Instructions to follow |
The answer must be every line below that contains the string "arguments".

Material provided |
(* ===== verification/Argv.v ===== *)
(** The arguments of a program ([kernel/proc/proc.c], [include/proc.h]) and the loading of an
    image with its arguments ([exec_load_image] and [spawn_common] of
    [kernel/syscall/sys_proc.c]).

    The buffer [kargv] is a list of rows of [PROC_MAX_ARG_LEN] bytes.  The results that C
    writes through pointers are part of the result, and those pointers are not null.  [None]
    is a fault of the kernel. *)

From S2P Require Import Prelude Bitmap Pmm Paging PagingSpec PagingDestroy PagingIso PagingClone PagingSys UserCopy UserMem Elf ElfLoad.

Definition PROC_MAX_ARGC : Z := 16.
Definition PROC_MAX_ARG_LEN : Z := 64.
Definition PROC_ARG_TOTAL_MAX : Z := 512.

Definition proc_argc_valid (argc : Z) : bool := (1 <=? argc) && (argc <=? PROC_MAX_ARGC).
Definition proc_arg_len_valid (len_incl_nul : Z) : bool := (1 <=? len_incl_nul) && (len_incl_nul <=? PROC_MAX_ARG_LEN).
Definition proc_arg_total_valid (total : Z) : bool := (1 <=? total) && (total <=? PROC_ARG_TOTAL_MAX).

(** The part of a path after its last slash, with its terminator; [out] has [cap] bytes. *)
Definition base_of (path : list Z) : list Z :=
  foldl (λ base c, if c =? 47 then [] else base ++ [c]) [] path.

Definition proc_basename (path : option (list Z)) (cap : Z) : list Z :=
  if cap =? 0 then [] else
  match path with
  | None => [0]
  | Some path => take (Z.to_nat (Z.min (cap - 1) (PROC_MAX_ARG_LEN - 1))) (base_of path) ++ [0]
  end.

Definition row (kargv : list (list Z)) (i : Z) : list Z := default [] (kargv !! Z.to_nat i).

(** The length of the string in a row, if it ends there. *)
Definition arg_len (r : list Z) : option Z :=
  match for_range 0 PROC_MAX_ARG_LEN (λ l (_ : unit), if lget r l =? 0 then inl l else inr ()) () with
  | inl l => Some l
  | inr _ => None
  end.

(** The sum of the lengths with one more string of length [n]. *)
Definition count_arg (n total : Z) : option Z :=
  let incl := u32 (n + 1) in
  if negb (proc_arg_len_valid incl) then None else
  if u32 (total + incl) <? total then None else
  let total := u32 (total + incl) in
  if negb (proc_arg_total_valid total) then None else Some total.

(** One argument: [inl None] is a fault and [inl (Some kargv)] the result -1. *)
Definition copy_in_arg (uc : ucopy_ctx) (uptr i : Z) (s : Z * list (list Z)) t : option (list (list Z)) + Z * list (list Z) :=
  let '(total, kargv) := s in
  if uptr =? 0 then inl (Some kargv) else
  match strncpy_from_user uc uptr PROC_MAX_ARG_LEN t with
  | None => inl None
  | Some (n, kdst) =>
      let kargv := <[Z.to_nat i := splice (row kargv i) 0 kdst]> kargv in
      if n <? 0 then inl (Some kargv) else
      let terminated :=
        if from_user uc then
          if n =? PROC_MAX_ARG_LEN - 1 then
            match copy_from_user uc (u64 (uptr + n)) 1 t with
            | None => None
            | Some (r, next) => Some ((r =? 0) && (lget next 0 =? 0))
            end
          else Some true
        else Some (bool_decide (is_Some (arg_len (row kargv i)))) in
      match terminated with
      | None => inl None
      | Some false => inl (Some kargv)
      | Some true =>
          match count_arg n total with
          | None => inl (Some kargv)
          | Some total => inr (total, kargv)
          end
      end
  end.

(** The status, [*total_out] and the buffer. *)
Definition proc_copy_in_argv (uc : ucopy_ctx) (u_argv argc : Z) (kargv : list (list Z)) t : option (Z * Z * list (list Z)) :=
  if negb (proc_argc_valid argc) then Some (-1, 0, kargv) else
  if u_argv =? 0 then Some (-1, 0, kargv) else
  let ptr_bytes := argc * 8 in
  if PROC_MAX_ARGC * 8 <? ptr_bytes then Some (-1, 0, kargv) else
  match copy_from_user uc u_argv ptr_bytes t with
  | None => None
  | Some (r, uptrs) =>
      if negb (r =? 0) then Some (-1, 0, kargv) else
      match for_range 0 argc (λ i s, copy_in_arg uc (le_num (slice (8 * i) 8 uptrs)) i s t) (0, kargv) with
      | inl None => None
      | inl (Some kargv) => Some (-1, 0, kargv)
      | inr (total, kargv) => Some (0, total, kargv)
      end
  end.

(** The lengths with terminators and their sum. *)
Definition build_lens (argc : Z) (kargv : list (list Z)) : option (list Z * Z) :=
  match for_range 0 argc (λ i s,
      match arg_len (row kargv i) with
      | None => inl ()
      | Some l =>
          let total := u32 (s.2 + (l + 1)) in
          if negb (proc_arg_total_valid total) then inl () else inr (s.1 ++ [l + 1], total)
      end) ([], 0) with
  | inl _ => None
  | inr s => Some s
  end.

Definition write_args (argc argv_u str_u : Z) (lens : list Z) (kargv : list (list Z)) t : option vmm :=
  match for_range 0 argc (λ i s,
      match write_bytes (le_bytes 8 s.1) (u64 (argv_u + i * 8)) s.2 with
      | None => inl ()
      | Some t =>
          match write_bytes (take (Z.to_nat (lget lens i)) (row kargv i)) s.1 t with
          | None => inl ()
          | Some t => inr (u64 (s.1 + lget lens i), t)
          end
      end) (str_u, t) with
  | inl _ => None
  | inr s => write_bytes (le_bytes 8 0) (u64 (argv_u + argc * 8)) s.2
  end.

Task solution |
(** The arguments of a program ([kernel/proc/proc.c], [include/proc.h]) and the loading of an
    image with its arguments ([exec_load_image] and [spawn_common] of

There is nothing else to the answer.